In this study, magnesium composites with nano-size boron nitride (BN) particulates of varying contents were synthesized using the powder metallurgy (PM) technique incorporating microwave-assisted two-directional sintering followed by hot extrusion. The effect of nano-BN addition on the microstructural and the mechanical behavior of the developed Mg/BN composites were studied in comparison with pure Mg using the structure-property correlation. Microstructural characterization revealed uniform distribution of nano-BN particulates and marginal grain refinement. The coefficient of thermal expansion (CTE) value of the magnesium matrix was improved with the addition of nano-sized BN particulates. The results of XRD studies indicate basal texture weakening with an increase in nano-BN addition.

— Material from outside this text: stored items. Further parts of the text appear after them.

(** [step_batch] answers every batch of distinct requests. *)
Definition step_ok (step_batch : list LiveDecodeRow → res step_output) : Prop :=
  ∀ rows, NoDup (row_request_id <$> rows) → ∃ o, step_batch rows = Ok o ∧ answers rows o.

Section live.
Context (step_batch : list LiveDecodeRow → res step_output).
Hypothesis Hstep : step_ok step_batch.

(** Every token of [gen] answers a row that carried the request's id, the token's
    index and the token before it (the last prompt token for the first). *)
Definition fed (r : DecodeRequest) (gen : list Z) : Prop :=
  ∀ i tok, gen !! i = Some tok →
    ∃ rows o j row, step_batch rows = Ok o ∧ rows !! j = Some row ∧ answer rows o j = Some tok ∧
      row_request_id row = request_id r ∧ row_position row = Z.of_nat i ∧
      Ok (row_input_token_id row) =
        (if decide (i = O) then last_of (prompt_token_ids r) else last_of (take i gen)).

Lemma fed_nil r : fed r [].
Proof. intros i tok. by rewrite lookup_nil. Qed.

Lemma serve_live_ok requests now batch st :
  NoDup batch → servable requests st batch →
  ∃ rows o toks,
    Forall2 (λ id row, live_row now st id = Ok row) batch rows ∧ row_request_id <$> rows = batch ∧
    step_batch rows = Ok o ∧ answers rows o ∧ length toks = length batch ∧
    (∀ i tok, toks !! i = Some tok → answer rows o i = Some tok) ∧
    serve_live step_batch now batch st = serve_tokens batch toks st.
Proof.
  intros Hnd Hsable.
  destruct (mapM_total (live_row now st) batch) as (rows & Hrows & HF).
  { intros id Hin. destruct (Hsable id Hin) as (rs & Hg & Hl & _). unfold live_row. rewrite Hg. simpl.
    destruct (next_input_live rs Hl) as [inp ->]. by eexists. }
  assert (row_request_id <$> rows = batch) as Hids.
  { clear - HF. induction HF as [|id row batch rows Hr HF IH]; [done|]. simpl. f_equal; [|exact IH].
    unfold live_row in Hr. destruct (dict_get st id) as [rs|]; [|done]. simpl in Hr.
    destruct (next_input rs); [|done]. by injection Hr as <-. }
  destruct (Hstep rows) as (o & Ho & Hans); [by rewrite Hids|].
  destruct (normalize_answers rows o) as (out & Hout & Hlk); [by rewrite Hids|done|].
  set (toks := (λ row, default 0 (dict_get out (row_request_id row))) <$> rows).
  exists rows, o, toks. split; [done|]. split; [done|]. split; [done|]. split; [done|].
  split; [unfold toks; rewrite <- Hids; by rewrite !length_fmap|]. split.
  - intros i tok. unfold toks. rewrite list_lookup_fmap. intros (row & Hi & ->)%fmap_Some.
    destruct (Hlk i row Hi) as (tok & Ha & Hg). by rewrite Hg.
  - unfold serve_live. rewrite Hrows. simpl. rewrite Ho. simpl. rewrite Hout. simpl.
    rewrite <- Hids. apply (live_update_tokens _ _ _ now); [by rewrite Hids|].
    unfold toks. apply list.Forall2_fmap_r, Forall_Forall2_diag, list.Forall_forall.
    intros row Hin. unfold compose. apply list_elem_of_lookup in Hin as [i Hi].
    destruct (Hlk i row Hi) as (tok & Ha & Hg). rewrite Hg. split; [done|].
    pose proof (Forall2_lookup_r _ _ _ _ _ HF Hi) as (id & Hid & Hr).
    assert (row_request_id row = id) as ->; [|done].
    rewrite <- Hids, list_lookup_fmap, Hi in Hid. simpl in Hid. congruence.
Qed.

Lemma serve_live_good requests now batch st :
  NoDup batch → batch ≠ [] → servable requests st batch →
  ∃ toks, length toks = length batch ∧ serve_live step_batch now batch st = serve_tokens batch toks st ∧
    ∀ i id tok rs, batch !! i = Some id → toks !! i = Some tok → dict_get st id = Some rs →
      fed (rs_request rs) (rs_generated rs) → request_id (rs_request rs) = id →
      fed (rs_request rs) (rs_generated rs ++ [tok]).
Proof.
  intros Hnd _ Hsable.
  destruct (serve_live_ok requests now batch st Hnd Hsable)
    as (rows & o & toks & HF & Hids & Ho & Hans & Hlen & Htok & Hrun).
  exists toks. split; [done|]. split; [done|]. intros i id tok rs Hid Ht Hg Hfed Hreq j tok' Hj.
  destruct (Hsable id) as (rs' & Hg' & [Hpos Hlt Hpr] & _); [by eapply list_elem_of_lookup_2|].
  assert (rs' = rs) as -> by congruence.
  destruct (decide (j < length (rs_generated rs))%nat) as [Hjl|Hjl].
  - rewrite lookup_app_l in Hj by done.
    destruct (Hfed j tok' Hj) as (rows' & o' & j' & row' & H1 & H2 & H3 & H4 & H5 & H6).
    exists rows', o', j', row'. rewrite take_app_le by lia. done.
  - assert (j = length (rs_generated rs)) as ->.
    { apply lookup_lt_Some in Hj. rewrite length_app in Hj. simpl in Hj. lia. }
    rewrite list_lookup_middle in Hj by done. injection Hj as <-.
    destruct (Forall2_lookup_l _ _ _ _ _ HF Hid) as (row & Hrow & Hlive).
    exists rows, o, i, row. split; [done|]. split; [done|]. split; [by apply Htok|].
    unfold live_row in Hlive. rewrite Hg in Hlive. simpl in Hlive.
    destruct (next_input rs) as [inp|] eqn:Hin; [|done]. simpl in Hlive. injection Hlive as <-. simpl.
    split; [done|]. split; [rewrite Hpos; done|]. rewrite <- Hin. unfold next_input. rewrite Hpos.
    rewrite take_app_length. unfold zlen. case_decide as Hz; [by rewrite Hz|].
    rewrite (proj2 (Z.eqb_neq _ _)) by lia. done.
Qed.
End live.

(** ** Properties *)

Definition well_formed (requests : list DecodeRequest) : Prop :=
  NoDup (request_id <$> requests) ∧ Forall (λ r, prompt_token_ids r ≠ []) requests.

Lemma live_run_report step_batch requests mb :
  step_ok step_batch → well_formed requests → 1 ≤ mb →
  ∃ rep outs, live_run step_batch requests mb = Ok rep ∧
    completed_request_ids rep ≡ₚ request_id <$> requests ∧
    Forall (row_ok mb) (report_timeline rep) ∧
    outputs_by_request rep = zip (request_id <$> requests) outs ∧
    Forall2 (λ r gen, length gen = length (target_token_ids r) ∧ fed step_batch r gen) requests outs ∧
    verification_passed rep = bool_decide (outs = target_token_ids <$> requests).
Proof.
  intros Hstep [Hnd Hpr] Hmb. unfold live_run. rewrite (proj2 (Z.ltb_ge _ _)) by done.
  rewrite validate_requests_ok by done. simpl.
  pose proof (init_loop_inv requests mb (fed step_batch) Hnd (fed_nil _)) as Hinit.
  destruct (run_loop_total requests mb (fed step_batch) (serve_live step_batch) Hmb Hnd Hpr
              (serve_live_good step_batch Hstep requests) (loop_fuel requests) (init_loop requests) Hinit)
    as (s & -> & Hi & Hp & Ha); [by apply init_measure|].
  destruct (final_report _ _ _ _ Hnd Hi Hp Ha) as (rep & Hrep & Hc & Hperm & Htl & outs & Ho & HF & Hv).
  simpl. exists rep, outs. split; [done|]. rewrite Hc, Htl. split; [done|].
  split; [apply Hi|]. done.
Qed.

(** The step that answers every row with its request's next target token. *)
Definition target_of (requests : list DecodeRequest) (row : LiveDecodeRow) : Z :=
  default 0 (r ← list_find (λ r, request_id r = row_request_id row) requests;
             py_index (target_token_ids r.2) (row_position row)).

Definition oracle_step (requests : list DecodeRequest) (rows : list LiveDecodeRow) : res step_output :=
  Ok (OutSequence (target_of requests <$> rows)).

Lemma oracle_step_ok requests : step_ok (oracle_step requests).
Proof. intros rows _. eexists. split; [done|]. simpl. by rewrite length_fmap. Qed.

Lemma target_of_eq requests r row :
  NoDup (request_id <$> requests) → r ∈ requests → row_request_id row = request_id r →
  0 ≤ row_position row < zlen (target_token_ids r) →
  target_token_ids r !! Z.to_nat (row_position row) = Some (target_of requests row).
Proof.
  intros Hnd Hr Hid Hpos. unfold target_of.
  destruct (list_find _ requests) as [[i r']|] eqn:E.
  - apply list_find_Some in E as (Hi & Hid' & _). simpl.
    apply list_elem_of_lookup in Hr as [i' Hi'].
    assert (i = i') as ->.
    { apply (NoDup_lookup _ _ _ (request_id r) Hnd); rewrite list_lookup_fmap;
        [rewrite Hi; simpl; f_equal; congruence|by rewrite Hi']. }
    assert (r' = r) as -> by congruence. rewrite py_index_nonneg by lia.
    destruct (lookup_lt_is_Some_2 (target_token_ids r) (Z.to_nat (row_position row))) as [t Ht].
    { unfold zlen in Hpos. lia. }
    by rewrite Ht.
  - apply list_find_None in E. exfalso.
    by apply (proj1 (list.Forall_forall _ _) E _ Hr).
Qed.

Lemma serve_targets_tokens batch st toks :
  NoDup batch →
  Forall2 (λ id tok, ∃ rs, dict_get st id = Some rs ∧
             py_index (target_token_ids (rs_request rs)) (rs_position rs) = Some tok) batch toks →
  serve_targets batch st = serve_tokens batch toks st.
Proof.
  intros Hnd HF. revert st HF. revert toks. induction batch as [|id batch IH]; intros toks st HF.
  { by inversion HF; subst. }
  inversion_clear HF as [|? tok ? toks' (rs & Hg & Ht) HF']. apply NoDup_cons in Hnd as [Hni Hnd].
  cbn [serve_targets serve_tokens]. rewrite Hg. simpl. destruct (next_input rs); [|done]. simpl.
  rewrite Ht. simpl. rewrite (IH Hnd toks'); [done|].
  eapply Forall2_impl_in; [exact HF'|]. intros id' tok' Hin _ (rs' & ? & ?). exists rs'.
  split; [|done]. rewrite dict_get_set_ne; [done|]. by intros ->.
Qed.

Lemma simulate_eq_live requests mb :
  well_formed requests → 1 ≤ mb →
  live_run (oracle_step requests) requests mb = simulate_continuous_decode requests mb.
Proof.
  intros [Hnd Hpr] Hmb. unfold live_run, simulate_continuous_decode.
  rewrite (proj2 (Z.ltb_ge _ _)) by done. rewrite validate_requests_ok by done. simpl.
  rewrite <- (run_loop_ext requests mb (fed (oracle_step requests)) (serve_live (oracle_step requests))
              Hmb Hnd Hpr (serve_live_good _ (oracle_step_ok requests) requests) (λ _, serve_targets));
    [done|by apply init_loop_inv; [|apply fed_nil]|].
  intros now batch st Hndb Hne Hsable.
  destruct (serve_live_ok _ (oracle_step_ok requests) requests now batch st Hndb Hsable)
    as (rows & o & toks & HF & Hids & Ho & Hans & Hlen & Htok & ->).
  apply serve_targets_tokens; [done|].
  apply Forall2_same_length_lookup_2; [done|]. intros i id tok Hid Ht.
  destruct (Hsable id) as (rs & Hg & [Hpos Hlt _] & Hin & Hrid); [by eapply list_elem_of_lookup_2|].
  exists rs. split; [done|]. specialize (Htok i tok Ht).
  injection Ho as <-. simpl in Htok. rewrite list_lookup_fmap in Htok.
  apply fmap_Some in Htok as (row & Hrow & ->).
  destruct (Forall2_lookup_l _ _ _ _ _ HF Hid) as (row' & Hrow' & Hlive).
  assert (row' = row) as -> by congruence. unfold live_row in Hlive. rewrite Hg in Hlive. simpl in Hlive.
  destruct (next_input rs) as [inp|]; [|done]. simpl in Hlive. injection Hlive as <-.
  pose proof (zlen_nonneg (rs_generated rs)).
  rewrite py_index_nonneg by lia. apply (target_of_eq requests (rs_request rs) (mkRow id now (rs_position rs) inp)); [done..|].
  simpl. lia.
Qed.

(** Tokens fed by the oracle are the target's. *)
Lemma fed_oracle requests r gen :
  NoDup (request_id <$> requests) → r ∈ requests → length gen = length (target_token_ids r) →
  fed (oracle_step requests) r gen → gen = target_token_ids r.
Proof.
  intros Hnd Hr Hlen Hfed. apply (list_eq_same_length _ _ (length gen)); [done|done|].
  intros i x y Hi Hx Hy. destruct (Hfed i x Hx) as (rows & o & j & row & Ho & Hrow & Hans & Hid & Hpos & _).
  injection Ho as <-. simpl in Hans. rewrite list_lookup_fmap, Hrow in Hans. injection Hans as <-.
  pose proof (target_of_eq requests r row Hnd Hr Hid) as Ht. rewrite Hpos, Nat2Z.id in Ht.
  rewrite Ht in Hy by (unfold zlen; lia). congruence.
Qed.

(** C7: The live loop terminates and serves everybody. For distinct requests and a
    [step_batch] that answers each batch, [run] returns; every request completes
    exactly once and has exactly as many tokens as its target; each batch is
    non-empty, has no repeated request and at most [max_batch_size] of them; and each
    token was the answer to a row carrying its request, its index and the token
    before it. *)
Theorem live_run_serves step_batch requests mb :
  step_ok step_batch → well_formed requests → 1 ≤ mb →
  ∃ rep outs, live_run step_batch requests mb = Ok rep ∧
    completed_request_ids rep ≡ₚ request_id <$> requests ∧
    Forall (row_ok mb) (report_timeline rep) ∧
    outputs_by_request rep = zip (request_id <$> requests) outs ∧
    Forall2 (λ r gen, length gen = length (target_token_ids r) ∧ fed step_batch r gen) requests outs ∧
    verification_passed rep = bool_decide (outs = target_token_ids <$> requests).
Proof. apply live_run_report. Qed.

The composites showed improved mechanical properties measured under micro-indentation, tension and compression loading. While the tensile yield strength improvement was marginal, a significant increase in compressive yield strength was observed. This resulted in the reduction of tension-compression yield asymmetry and can be attributed to the weakening of the strong basal texture.